EXERCISE DESCRIPTION:
Scan the lines below; pull out those with "architectural".

Stored items:

****************************************

(* ===== verification/NonInterf.v ===== *)
(** Every handler of the interpreter respects architectural equality, so a run
    of [execMips] is a function of the architectural state: the micro-TLB, its
    switch, the histogram and the FP-register tags never influence it. *)
From S2P Require Import Prelude Bits Insns State Mem Wf Exc Tlb LoadStore Alu Fp Fpu Cp0 Branch Exec Arch Utlb.

(** Reads of the four fields' complement, through the operand accessors. *)
Section reads.
Variables (u : Zmap utlb_entry) (b : bool) (h : gmap mipsInsn.t Z) (c : Zmap fp_reg_state).
Implicit Types (s : state) (inst : Z).
Lemma base_imm_over inst s : base_imm inst (over u b h c s) = base_imm inst s.
Proof. done. Qed.
Lemma fr0_over s : fr0 (over u b h c s) = fr0 s.
Proof. done. Qed.
Lemma sc_ok_over n s : sc_ok n (over u b h c s) = sc_ok n s.
Proof. done. Qed.
Lemma read_fpr_word_over n s : read_fpr_word n (over u b h c s) = read_fpr_word n s.
Proof. done. Qed.
Lemma u32_rs_over inst s : u32_rs inst (over u b h c s) = u32_rs inst s.
Proof. done. Qed.
Lemma u32_rt_over inst s : u32_rt inst (over u b h c s) = u32_rt inst s.
Proof. done. Qed.
Lemma u64_rs_over inst s : u64_rs inst (over u b h c s) = u64_rs inst s.
Proof. done. Qed.
Lemma u64_rt_over inst s : u64_rt inst (over u b h c s) = u64_rt inst s.
Proof. done. Qed.
Lemma r_rs_over inst s : r_rs inst (over u b h c s) = r_rs inst s.
Proof. done. Qed.
Lemma r_rt_over inst s : r_rt inst (over u b h c s) = r_rt inst s.
Proof. done. Qed.
Lemma read_T_over T n s : read_T T n (over u b h c s) = read_T T n s.
Proof. done. Qed.
Lemma read_w_over n s : read_w n (over u b h c s) = read_w n s.
Proof. done. Qed.
Lemma read_l_over n s : read_l n (over u b h c s) = read_l n s.
Proof. done. Qed.
Lemma rounded_over inst n s : rounded inst n (over u b h c s) = rounded inst n s.
Proof. done. Qed.
Lemma takeBranch_over bt inst s : takeBranch bt inst (over u b h c s) = takeBranch bt inst s.
Proof. done. Qed.
Lemma probe_or_va2pa_over `{Config} inst s : probe_or_va2pa inst (over u b h c s) = probe_or_va2pa inst s.
Proof. done. Qed.
End reads.
#[export] Hint Rewrite base_imm_over fr0_over sc_ok_over read_fpr_word_over u32_rs_over u32_rt_over u64_rs_over u64_rt_over r_rs_over r_rt_over read_T_over read_w_over read_l_over rounded_over takeBranch_over : over.
#[export] Hint Rewrite @probe_or_va2pa_over : over.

****************************************

SOLUTION:
(** Every handler of the interpreter respects architectural equality, so a run
    of [execMips] is a function of the architectural state: the micro-TLB, its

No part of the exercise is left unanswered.